HOW TO RUN A SUCCESSFUL ONLINE CAMPAIGN: Does the adage “Build it and they will come” reflect today’s reality in CrowdFunding? No! Our panelists suggested these Do’s and Don’ts of running a successful campaign on a CrowdFunding site, including:
- Get to know your prospects and customize your message to them. The S.E.C. mandates funds get to know their customers, beyond just asking if they are accredited investors. Stay aware of evolving marketplace trends and your prospective customers. For example, many urban youth do not want to ever own a car (thanks to our Green culture, public transit, bike sharing, ZIP Car, UBER, Google Car, and other social and technical innovations).
- Work to engage your traditional membership or customer base, trade associations, and industry affiliations. Try to “prime the pump” by getting these audiences involved and supporting your campaign.
- Run a parallel traditional fund development campaign: Hope that your CrowdFunding effort works, and work like it won’t. Use traditional avenues as well and find ways to link them.
- Keep it fresh: Work multiple channels simultaneously to support the digital campaign, and keep them all current.
- Advertise: Drive website traffic yourself, develop online buzz, and reward those who participate and refer their friends.
RAISING EQUITY: Entrepreneurs in the room wanted to know “How do we raise capital via CrowdFunding sites? And “Which sites should we use?” With the passage of the U.S. Jobs Act, websites are now an approved channel for raising equity capital. The government was thinking this would stimulate more small business growth and jobs. So far CrowdFunding sites can only accept investments from Accredited Investors. However, over 8,000 websites have been registered in anticipation of the time when these sites can be used to market equity investment opportunities to the masses. Website owners are awaiting clarity from the SEC on compliance requirements before they can market to unaccredited investors. Until then websites are limited to communicating with their own membership lists or lists of accredited investors, thus only a handful of these 8,000 sites have actually launched…the rest await the gold rush!

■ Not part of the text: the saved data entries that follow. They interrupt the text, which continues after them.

(* ===== verification/TaskConverge.v ===== *)
(** * A successful deployment converges

    On a node whose writes are applied (no NodeHost is open, or the node leads and its
    proposals are the only ones), a deployment that reports success leaves every workload of
    the application settled: running at the deployed generation, handed to a worker, or left
    alone on purpose. *)
From stdpp Require Import base strings numbers gmap list.
From Stdlib Require Import Ascii.
From S2P Require Import Prelude GoStrings GoTime GoNet GoList Deploy Dependency Validate ValidateSpec Meta Placement Fsm FsmSpec RaftService RaftSpec TaskBase TaskRun TaskDeploy TaskOps TaskViews TaskFrame TaskSpec TaskPorts TaskOrder.

Section converge.
Context `{Digest, CodecLaws} `{!World} `{ListSort, GraphLib} (cfg : TaskConfig).

(** Writes are applied, and nothing else is: commands are applied directly, or the node leads
    and every proposal commits alone. *)
Definition writable_service (sv : Service) : Prop :=
  sv_nh sv = false ∨
  ∀ tr, isLocalLeader (w_nodeHost tr) sv = true ∧
    ∀ data, pr_others (SyncPropose (w_nodeHost tr) data) = [] ∧
            pr_applied (SyncPropose (w_nodeHost tr) data) = true.
Definition writable (s : TaskState) : Prop := writable_service (ts_raft s).

Lemma applyCommand_writable tr data msg sv :
  writable_service sv →
  ∃ r, applyCommand (w_nodeHost tr) data msg sv = (r, on_fsm (applyCommandPayload data) sv).
Proof.
  unfold applyCommand. intros [Hd|Hl]; [rewrite Hd; eauto|].
  destruct (Hl tr) as [Hlead Hp]. destruct (Hp data) as [Ho Ha]. rewrite Hlead, Ho, Ha.
  destruct (negb (sv_nh sv)); eexists; done.
Qed.

(** A write of a command that JSON represents is exactly the command. *)
Lemma propose_writable tr c e msg sv :
  representable c → writable_service sv →
  ∃ data r, encode c = Ok data ∧
    propose (w_nodeHost tr) c e msg sv = (r, on_fsm (applyCommandPayload data) sv).
Proof.
  intros Hc Hd. destruct (encode_total c Hc) as [data Hb].
  destruct (applyCommand_writable tr data msg sv Hd) as [r Hr].
  exists data, r. split; [done|]. unfold propose. by rewrite Hb.
Qed.

(** A write of any other command applies what it was encoded to, or nothing. *)
Lemma propose_written tr c e msg sv :
  writable_service sv →
  let sv' := (propose (w_nodeHost tr) c e msg sv).2 in
  writable_service sv' ∧ written c (state (sv_fsm sv)) (state (sv_fsm sv')).
Proof.
  intros Hd. unfold propose. destruct (encode c) as [data|er] eqn:He; [|by split; [|left]].
  destruct (applyCommand_writable tr data msg sv Hd) as [r ->]. split; [exact Hd|].
  right. exists data. split; [done|apply apply_classify].
Qed.

Lemma store_written tr snap sv :
  writable_service sv →
  let sv' := (store_Upsert (w_nodeHost tr) snap sv).2 in
  writable_service sv' ∧ written (CUpsertNode snap) (state (sv_fsm sv)) (state (sv_fsm sv')).
Proof.
  intros Hd. unfold store_Upsert.
  destruct (encode (CUpsertNode snap)) as [data|er] eqn:He; [|by split; [|left]].
  destruct (applyCommand_writable tr data "not leader: send node capacity to the raft leader node" sv Hd)
    as [r ->].
  destruct (negb (sv_nh sv)); [|destruct (negb (isLocalLeader _ _)); [by split; [|left]|]];
    (split; [exact Hd|right; exists data; split; [done|apply apply_classify]]).
Qed.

OWNING A CROWDFUNDING SITE: The appeal in owning a CrowdFunding site lies in the upfront fees and carrying charges that CrowdFunds can charge for raising equity online. The dangers and challenges for these CrowdFunding sites lie in marketplace competition, risk of bad press or fines, and reputation assaults in a rapid-communication world of digital audiences, to name a few. The stakes are high in this “frontier” of digital fundraising.
Our panel’s Solutions to these risks and uncertainties might be found, as in most new industries, in future regulatory definitions and clarifications, self-policing activities, online rating systems by consumers, or other activities not yet envisioned by the panelists or audience members.
SUCCESSFUL CROWDFUNDING SITES: As the owner of a campaign, what makes for an effective web site for my campaign’s success? Answers volunteered by the panelists and experienced audience members, for donations, loans, or equity capital included:
- INTENT – Be clear, specific, and tangible
- CONTENT – Create a great site that is engaging
- TRAFFIC – Draw eyes to your site
- SENSITIVITY – Know your audience and speak to their needs today
- BALANCE – Provide both objective and subjective motivations and content
- URGENCY – Create a sense of urgency with deadlines and rewards.
- Causes seeking Charitable donations have found a welcome friend on the internet: CrowdFunding. Anyone can do it!
- Micro-Lending is growing up…with larger amounts being funded daily on Crowdfunding sites. Astute borrowers are taking pains to build a great site and support it with traditional marketing.
- Equity CrowdFunding is here now for accredited investors…and soon for the general public. Soon, equity investing in deals will be less like a private club and more like an open market.